What to produce -> In the material below, find each line with the word "Sample" and list it.

Exercise materials ->
—————
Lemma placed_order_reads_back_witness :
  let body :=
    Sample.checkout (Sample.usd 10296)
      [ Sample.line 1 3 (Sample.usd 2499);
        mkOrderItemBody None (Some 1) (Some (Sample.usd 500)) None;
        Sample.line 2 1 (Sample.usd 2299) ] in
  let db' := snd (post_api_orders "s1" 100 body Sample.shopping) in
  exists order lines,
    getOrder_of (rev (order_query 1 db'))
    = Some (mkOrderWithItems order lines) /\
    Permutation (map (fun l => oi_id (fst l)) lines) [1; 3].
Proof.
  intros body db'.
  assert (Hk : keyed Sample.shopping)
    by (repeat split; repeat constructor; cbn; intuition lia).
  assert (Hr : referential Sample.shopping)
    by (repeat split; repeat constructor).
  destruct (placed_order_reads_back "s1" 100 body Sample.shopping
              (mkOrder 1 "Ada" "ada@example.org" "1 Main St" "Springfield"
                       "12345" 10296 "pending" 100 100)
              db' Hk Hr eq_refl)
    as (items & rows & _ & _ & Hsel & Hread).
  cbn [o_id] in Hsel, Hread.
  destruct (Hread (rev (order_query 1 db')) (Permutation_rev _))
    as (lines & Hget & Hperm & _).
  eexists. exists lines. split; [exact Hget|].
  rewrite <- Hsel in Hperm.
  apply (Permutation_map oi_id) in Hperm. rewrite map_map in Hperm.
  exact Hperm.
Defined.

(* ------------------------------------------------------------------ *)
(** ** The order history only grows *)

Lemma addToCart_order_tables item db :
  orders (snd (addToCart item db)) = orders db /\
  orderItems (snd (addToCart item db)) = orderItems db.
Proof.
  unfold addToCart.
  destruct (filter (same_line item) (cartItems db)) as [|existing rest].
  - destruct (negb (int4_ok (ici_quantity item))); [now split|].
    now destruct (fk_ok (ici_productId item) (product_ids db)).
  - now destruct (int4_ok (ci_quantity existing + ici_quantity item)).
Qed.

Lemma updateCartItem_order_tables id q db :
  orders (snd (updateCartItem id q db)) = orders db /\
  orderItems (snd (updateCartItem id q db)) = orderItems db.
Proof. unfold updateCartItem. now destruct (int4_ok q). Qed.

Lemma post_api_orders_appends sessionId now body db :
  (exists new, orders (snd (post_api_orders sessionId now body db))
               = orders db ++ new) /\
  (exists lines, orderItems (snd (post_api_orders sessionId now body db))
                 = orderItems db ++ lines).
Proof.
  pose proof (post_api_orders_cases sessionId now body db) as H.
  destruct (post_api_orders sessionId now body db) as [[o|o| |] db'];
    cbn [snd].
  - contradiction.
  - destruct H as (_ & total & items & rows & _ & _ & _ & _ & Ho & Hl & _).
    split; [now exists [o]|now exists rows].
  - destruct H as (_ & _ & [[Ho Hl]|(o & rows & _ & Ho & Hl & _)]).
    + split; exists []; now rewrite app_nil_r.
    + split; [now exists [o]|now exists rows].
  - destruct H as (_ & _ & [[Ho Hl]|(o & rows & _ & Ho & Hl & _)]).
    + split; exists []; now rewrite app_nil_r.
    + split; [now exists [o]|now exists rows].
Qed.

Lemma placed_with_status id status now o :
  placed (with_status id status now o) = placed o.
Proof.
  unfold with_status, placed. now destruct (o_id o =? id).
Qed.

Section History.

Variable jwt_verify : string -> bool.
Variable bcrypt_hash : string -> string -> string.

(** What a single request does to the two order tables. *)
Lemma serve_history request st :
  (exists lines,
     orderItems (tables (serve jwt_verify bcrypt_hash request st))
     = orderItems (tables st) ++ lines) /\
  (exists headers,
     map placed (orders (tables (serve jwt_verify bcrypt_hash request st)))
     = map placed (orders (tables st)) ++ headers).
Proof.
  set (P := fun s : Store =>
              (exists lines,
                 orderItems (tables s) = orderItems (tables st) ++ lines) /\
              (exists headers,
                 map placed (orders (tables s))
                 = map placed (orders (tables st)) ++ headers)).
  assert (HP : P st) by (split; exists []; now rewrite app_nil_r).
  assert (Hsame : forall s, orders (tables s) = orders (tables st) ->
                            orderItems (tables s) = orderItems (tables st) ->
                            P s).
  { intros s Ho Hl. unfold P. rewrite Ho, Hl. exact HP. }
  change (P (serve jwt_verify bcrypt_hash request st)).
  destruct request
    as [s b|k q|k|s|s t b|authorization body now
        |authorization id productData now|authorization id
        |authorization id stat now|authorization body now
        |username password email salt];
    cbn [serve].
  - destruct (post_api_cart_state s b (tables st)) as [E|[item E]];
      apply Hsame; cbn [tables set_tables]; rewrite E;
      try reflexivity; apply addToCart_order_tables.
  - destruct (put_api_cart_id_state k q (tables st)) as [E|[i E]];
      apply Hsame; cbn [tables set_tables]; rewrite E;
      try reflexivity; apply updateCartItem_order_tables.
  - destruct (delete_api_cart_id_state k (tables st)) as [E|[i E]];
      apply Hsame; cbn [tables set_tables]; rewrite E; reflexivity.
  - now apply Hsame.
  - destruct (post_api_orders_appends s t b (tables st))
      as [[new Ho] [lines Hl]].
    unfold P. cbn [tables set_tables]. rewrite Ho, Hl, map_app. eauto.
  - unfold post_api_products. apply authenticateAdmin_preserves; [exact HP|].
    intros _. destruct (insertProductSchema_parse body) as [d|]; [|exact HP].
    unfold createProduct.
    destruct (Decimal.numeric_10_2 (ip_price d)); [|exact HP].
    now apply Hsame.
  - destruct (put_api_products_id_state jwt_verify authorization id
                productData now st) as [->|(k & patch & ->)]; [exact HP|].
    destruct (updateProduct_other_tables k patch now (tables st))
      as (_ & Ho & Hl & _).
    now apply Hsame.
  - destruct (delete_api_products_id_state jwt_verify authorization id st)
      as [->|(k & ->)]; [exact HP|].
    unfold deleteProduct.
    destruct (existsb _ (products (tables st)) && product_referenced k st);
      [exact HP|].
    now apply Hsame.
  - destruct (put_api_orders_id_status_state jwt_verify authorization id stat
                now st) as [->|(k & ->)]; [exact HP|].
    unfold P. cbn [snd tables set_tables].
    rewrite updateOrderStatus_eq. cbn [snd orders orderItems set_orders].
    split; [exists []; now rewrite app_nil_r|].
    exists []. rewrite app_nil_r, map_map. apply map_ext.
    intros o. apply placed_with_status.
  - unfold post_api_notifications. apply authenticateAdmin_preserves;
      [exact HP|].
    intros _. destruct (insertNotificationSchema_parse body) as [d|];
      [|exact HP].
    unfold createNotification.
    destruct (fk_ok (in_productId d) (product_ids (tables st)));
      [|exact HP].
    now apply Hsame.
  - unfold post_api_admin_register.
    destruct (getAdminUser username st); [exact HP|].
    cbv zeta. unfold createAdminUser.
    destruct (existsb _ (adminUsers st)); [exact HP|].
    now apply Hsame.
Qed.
—————
Answer ->
    Sample.checkout (Sample.usd 10296)
      [ Sample.line 1 3 (Sample.usd 2499);
        mkOrderItemBody None (Some 1) (Some (Sample.usd 500)) None;
        Sample.line 2 1 (Sample.usd 2299) ] in
  let db' := snd (post_api_orders "s1" 100 body Sample.shopping) in
  assert (Hk : keyed Sample.shopping)
  assert (Hr : referential Sample.shopping)
  destruct (placed_order_reads_back "s1" 100 body Sample.shopping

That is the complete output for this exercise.